The courses of Tech120, CGT110, and ENGT 180/181 and Red Gold at Purdue collaborated to design a robot that would plant and water a garden for a local community charter school. The students centered the project on the users’ needs for fresh food, nutrition education, and early exposure to STEM for children. The school, Anderson Preparatory Academy (APA), is comprised of many children who come from low-income families and are in the free or reduced lunch program.
Inspired from “Farm Bot,” a similar system that allows for almost hands-free gardening, the “Boiler Bot” is designed to be scalable so children at the charter school can work to expand it and yield more food. The students of Purdue made certain that the Boiler Bot provided access to fresh produce, while encouraging children to take interest in STEM fields.
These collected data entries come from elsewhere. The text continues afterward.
(* ===== verification/Arp.v ===== *)
(** * ARP (src/magnum-tcp/src/arp.rs)

    The recogniser of who-has requests and the builder of replies. *)
From S2P Require Import Prelude Errors Ipv4 Ethernet.

Definition ARP_PAYLOAD_LEN : Z := 28.
Definition ARP_FRAME_LEN : Z := ETHERNET_HEADER_LEN + ARP_PAYLOAD_LEN.
Definition HTYPE_ETHERNET : list Z := [0; 1].
Definition PTYPE_IPV4 : list Z := [8; 0].
Definition HLEN_MAC : Z := 6.
Definition PLEN_IP : Z := 4.
Definition OPER_REQUEST : list Z := [0; 1].
Definition OPER_REPLY : list Z := [0; 2].
Definition ETHERTYPE_ARP : list Z := [8; 6].

Record ArpRequest := mkArpRequest {
  sender_mac : list Z;
  sender_ip : list Z;
  target_ip : list Z }.

Definition parse_arp_request (raw_frame : list Z) : Fallible (option ArpRequest) :=
  if len raw_frame <? ARP_FRAME_LEN then Ok None
  else
    arp ← slice raw_frame ETHERNET_HEADER_LEN (len raw_frame);
    htype ← slice arp 0 2;
    if negb (bytes_eqb htype HTYPE_ETHERNET) then Ok None
    else
      ptype ← slice arp 2 4;
      if negb (bytes_eqb ptype PTYPE_IPV4) then Ok None
      else
        hlen ← byte_at arp 4; plen ← byte_at arp 5;
        if (negb (hlen =? HLEN_MAC) || negb (plen =? PLEN_IP))%bool then Ok None
        else
          oper ← slice arp 6 8;
          if negb (bytes_eqb oper OPER_REQUEST) then Ok None
          else
            smac ← slice arp 8 14;
            sip ← slice arp 14 18;
            tip ← slice arp 24 28;
            Ok (Some {| sender_mac := smac; sender_ip := sip; target_ip := tip |}).

Definition build_arp_reply_frame (our_mac our_ip requester_mac requester_ip : list Z)
    : Fallible (list Z) :=
  let frame := zeroed ARP_FRAME_LEN in
  frame ← copy_at frame 0 requester_mac;
  frame ← copy_at frame 6 our_mac;
  frame ← copy_at frame 12 ETHERTYPE_ARP;
  let arp := drop (Z.to_nat ETHERNET_HEADER_LEN) frame in
  arp ← copy_at arp 0 HTYPE_ETHERNET;
  arp ← copy_at arp 2 PTYPE_IPV4;
  arp ← set_at arp 4 HLEN_MAC;
  arp ← set_at arp 5 PLEN_IP;
  arp ← copy_at arp 6 OPER_REPLY;
  arp ← copy_at arp 8 our_mac;
  arp ← copy_at arp 14 our_ip;
  arp ← copy_at arp 18 requester_mac;
  arp ← copy_at arp 24 requester_ip;
  Ok (take (Z.to_nat ETHERNET_HEADER_LEN) frame ++ arp).

(** The layout of an Ethernet/IPv4 ARP request, with whatever follows it. *)
Definition arp_request_layout (raw : list Z) (r : ArpRequest) : Prop :=
  exists eth tmac rest,
    length eth = 14%nat /\ length tmac = 6%nat /\
    length (sender_mac r) = 6%nat /\ length (sender_ip r) = 4%nat /\
    length (target_ip r) = 4%nat /\
    raw = eth ++ [0; 1; 8; 0; 6; 4; 0; 1] ++ sender_mac r ++ sender_ip r ++ tmac
          ++ target_ip r ++ rest.

Lemma arp_request_iff raw r :
  parse_arp_request raw = Ok (Some r) <-> arp_request_layout raw r.
Proof.
  split.
  - unfold parse_arp_request, ARP_FRAME_LEN, ETHERNET_HEADER_LEN, ARP_PAYLOAD_LEN.
    destruct (Z.ltb_spec (len raw) (14 + 28)) as [|Hlen]; [discriminate |].
    change (14 + 28) with 42 in Hlen. explode raw 42 using Hlen.
    rewrite (slice_ok _ 14) by (autorewrite with magnum_len; pose proof (len_nonneg raw); lia).
    cbn [mbind Res_bind]. rewrite (take_ge (drop _ _));
      [|rewrite length_drop; unfold len; lia].
    eval_drop (Z.to_nat 14). set (arp := z13 :: _).
    assert (28 <= len arp)
      by (unfold arp; autorewrite with magnum_len; pose proof (len_nonneg raw); lia).
    rewrite !(slice_ok arp) by lia. cbn [mbind Res_bind byte_at unwrap lookup list_lookup arp].
    unfold bytes_eqb, HTYPE_ETHERNET, PTYPE_IPV4, OPER_REQUEST, HLEN_MAC, PLEN_IP.
    destruct (Z.eqb_spec z17 6), (Z.eqb_spec z18 4); repeat case_bool_decide;
      cbn [negb orb]; try discriminate.
    intros [= <-]. subst arp z17 z18.
    repeat match goal with Hq : take _ _ = _ |- _ => vm_compute in Hq; simplify_eq end.
    unfold arp_request_layout.
    exists [z; z0; z1; z2; z3; z4; z5; z6; z7; z8; z9; z10; z11; z12],
      [z31; z32; z33; z34; z35; z36], raw.
    repeat split; reflexivity.
  - intros (eth & tmac & rest & He & Ht & Hs & Hsi & Hti & ->).
    destruct r as [smac sip tip]; cbn [sender_mac sender_ip target_ip] in *.
    do 15 (destruct eth as [|? eth]; try done).
    do 7 (destruct tmac as [|? tmac]; try done).
    do 7 (destruct smac as [|? smac]; try done).
    do 5 (destruct sip as [|? sip]; try done).
    do 5 (destruct tip as [|? tip]; try done).
    unfold parse_arp_request, ARP_FRAME_LEN, ETHERNET_HEADER_LEN, ARP_PAYLOAD_LEN.
    cbn [app]. autorewrite with magnum_len. pose proof (len_nonneg rest).
    replace (_ <? _) with false by lia.
    rewrite (slice_ok _ 14) by (autorewrite with magnum_len; lia).
    cbn [mbind Res_bind]. rewrite (take_ge (drop _ _))
      by (rewrite length_drop; cbn [length]; unfold len; lia).
    eval_drop (Z.to_nat 14).
    rewrite !slice_ok by (autorewrite with magnum_len; lia).
    reflexivity.
Qed.

Lemma arp_reply_layout our_mac our_ip req_mac req_ip :
  mac_ok our_mac -> ip_ok our_ip -> mac_ok req_mac -> ip_ok req_ip ->
  let frame := req_mac ++ our_mac ++ [8; 6; 0; 1; 8; 0; 6; 4; 0; 2]
               ++ our_mac ++ our_ip ++ req_mac ++ req_ip in
  build_arp_reply_frame our_mac our_ip req_mac req_ip = Ok frame /\
  len frame = 42 /\ parse_arp_request frame = Ok None.
Proof.
  intros (? & ? & ? & ? & ? & ? & -> & _)%mac_ok_destruct
    (? & ? & ? & ? & -> & _)%ip_ok_destruct
    (? & ? & ? & ? & ? & ? & -> & _)%mac_ok_destruct
    (? & ? & ? & ? & -> & _)%ip_ok_destruct.
  unfold build_arp_reply_frame.
  replace (zeroed ARP_FRAME_LEN) with (replicate 42 0) by (vm_compute; reflexivity).
  repeat split; reflexivity.
Qed.

(** The reply is the 42-byte frame the protocol prescribes, addressed to the
    requester, and a reply is never taken for a request. *)
Theorem build_arp_reply_frame_layout our_mac our_ip req_mac req_ip :
  mac_ok our_mac -> ip_ok our_ip -> mac_ok req_mac -> ip_ok req_ip ->
  let frame := req_mac ++ our_mac ++ [8; 6; 0; 1; 8; 0; 6; 4; 0; 2]
               ++ our_mac ++ our_ip ++ req_mac ++ req_ip in
  build_arp_reply_frame our_mac our_ip req_mac req_ip = Ok frame /\
  len frame = 42 /\ parse_arp_request frame = Ok None.
Proof. apply arp_reply_layout. Qed.

Definition demo_request : list Z :=
  replicate 12 255 ++ [8; 6] ++ [0; 1; 8; 0; 6; 4; 0; 1]
  ++ [170; 187; 204; 221; 238; 255] ++ [10; 0; 0; 1] ++ replicate 6 0 ++ [192; 168; 100; 2].

Lemma build_arp_reply_frame_layout_witness :
  exists frame,
    build_arp_reply_frame [10; 177; 233; 0; 0; 1] [192; 168; 100; 2]
      [170; 187; 204; 221; 238; 255] [10; 0; 0; 1] = Ok frame /\
    parse_arp_request frame = Ok None.
Proof.
  eexists.
  refine (let H := build_arp_reply_frame_layout [10; 177; 233; 0; 0; 1] [192; 168; 100; 2]
      [170; 187; 204; 221; 238; 255] [10; 0; 0; 1] _ _ _ _ in
    conj (proj1 H) (proj2 (proj2 H)));
  (split; [reflexivity | bytes_tac]).
Defined.

Example parse_demo_request :
  parse_arp_request demo_request =
    Ok (Some {| sender_mac := [170; 187; 204; 221; 238; 255];
                sender_ip := [10; 0; 0; 1]; target_ip := [192; 168; 100; 2] |}).
Proof. reflexivity. Qed.

Lemma parse_arp_request_total raw : exists r, parse_arp_request raw = Ok r.
Proof.
  unfold parse_arp_request, ARP_FRAME_LEN, ETHERNET_HEADER_LEN, ARP_PAYLOAD_LEN.
  destruct (Z.ltb_spec (len raw) (14 + 28)) as [|Hlen]; [by eexists |].
  change (14 + 28) with 42 in Hlen. explode raw 42 using Hlen.
  rewrite (slice_ok _ 14) by (autorewrite with magnum_len; pose proof (len_nonneg raw); lia).
  cbn [mbind Res_bind]. rewrite (take_ge (drop _ _))
    by (rewrite length_drop; autorewrite with magnum_len; unfold len; cbn [length]; lia).
  eval_drop (Z.to_nat 14). rewrite !slice_ok by (autorewrite with magnum_len; pose proof (len_nonneg raw); lia).
  cbn [mbind Res_bind byte_at unwrap lookup list_lookup].
  repeat (case_match; [by eexists |]); by eexists.
Qed.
The kids gain pride in growing food while learning about robotics, agriculture, and teamwork. APA and Purdue share a vision in which students of both schools can work collaboratively and expand on this robotic greenhouse.
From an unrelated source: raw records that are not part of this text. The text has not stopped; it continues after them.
(** C30. A segment damaged in one 16-bit word never parses: whichever aligned word
    is replaced, and by whatever value that is not the same number modulo 65535
    (the two encodings 0x0000 and 0xFFFF of zero are the only blind spot). *)
Theorem TcpSegment_parse_detects_word_error a x0 x1 y0 y1 b si di seg :
  ip_ok si -> ip_ok di ->
  bytes_ok (a ++ x0 :: x1 :: b) -> is_u8 y0 -> is_u8 y1 ->
  len (a ++ x0 :: x1 :: b) <= 65535 -> Z.even (len a) = true ->
  (u16_from_be x0 x1 - u16_from_be y0 y1) mod 65535 <> 0 ->
  TcpSegment_parse (a ++ x0 :: x1 :: b) si di = Ok seg ->
  exists e, TcpSegment_parse (a ++ y0 :: y1 :: b) si di = Err e.
Proof.
  intros Hs Hd Hx Hy0 Hy1 Hl He Hne Hok.
  apply TcpSegment_parse_ok in Hok as [Hlen Hc].
  assert (Hy : bytes_ok (a ++ y0 :: y1 :: b)).
  { apply bytes_ok_app_inv in Hx as [Ha Hx]. unfold bytes_ok in *.
    rewrite !Forall_cons in Hx. rewrite Forall_app, !Forall_cons. tauto. }
  assert (Hll : len (a ++ y0 :: y1 :: b) = len (a ++ x0 :: x1 :: b))
    by (rewrite !len_app, !len_cons; lia).
  rewrite TcpSegment_parse_long by lia. cbv zeta.
  case_match; [eauto |]. case_match; [eauto |].
  destruct (Z.eqb_spec (tcp_checksum (a ++ y0 :: y1 :: b) si di) 0) as [Hc'|]; [|eauto].
  exfalso. apply tcp_checksum_zero_iff in Hc, Hc'; try assumption; [|lia].
  rewrite Hll in Hc'. rewrite !word_sum_app in Hc, Hc' by assumption. cbn [word_sum] in *.
  apply Hne. rewrite Zmod_eq_full in Hc, Hc' by lia. apply Z.mod_divide; [lia |].
  match type of Hc with _ - ?q * _ = _ => match type of Hc' with _ - ?q' * _ = _ =>
    exists (q - q') end end. lia.
Qed.

Lemma TcpSegment_parse_detects_word_error_witness :
  exists e, TcpSegment_parse (<[20%nat := 105]> (SegmentBuilder_build demo_builder))
    [192; 168; 100; 2] [10; 0; 0; 1] = Err e.
Proof.
  pose (raw := SegmentBuilder_build demo_builder).
  refine (TcpSegment_parse_detects_word_error (take 20 raw) 104 105 105 105 []
    [192; 168; 100; 2] [10; 0; 0; 1] _ _ _ _ _ _ _ _ _ (parse_build demo_builder demo_builder_ok));
    try (split; [reflexivity | bytes_tac]); try (unfold is_u8; lia).
  - vm_compute. repeat (apply Forall_cons_2; [split; [discriminate | reflexivity] |]). apply Forall_nil_2.
  - vm_compute. discriminate.
  - reflexivity.
  - vm_compute. discriminate.
Defined.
TECH 120 was primarily responsible for communicating with all stakeholders and especially APA. Commandant Jill Barker of APA was the primary resource for questions and the design process. The classes followed a five-step solution to address and answer the problem, shown in Figure 1. Several exercises and team-oriented activities were utilized during the process.
Instead, the students designed a way for the robotic frame to be mounted to a mobile frame on casters so that it could be moved to multiple planter beds. The students wired and plumbed the greenhouse to work with three planter beds. See Figure 2 and Figure 3 for the contrast between the FarmBot original stationary design and the greenhouse set up by Purdue students.
RESEARCH CONDUCTED BY STUDENTS INTERVIEW WITH JILL BARKER
The students also did independent research regarding food deserts and the use of technology and robotics in farming. The findings validated their reasons for creating the Boiler Bot and indicated it had a future to grow with appropriate technology. The group found that living in a food desert leads not only to poor nutrition, but also to attendance, behavior, and attention issues in class.
While the Purdue students implemented a robot capable of farming, the robot is an innovative product that will allow for a productive relationship between APA and Purdue. The classes TECH 120, CGT 110, and ENGT 180/181, and the company Red Gold, focused their energy on planning a product and a system that met the user’s needs.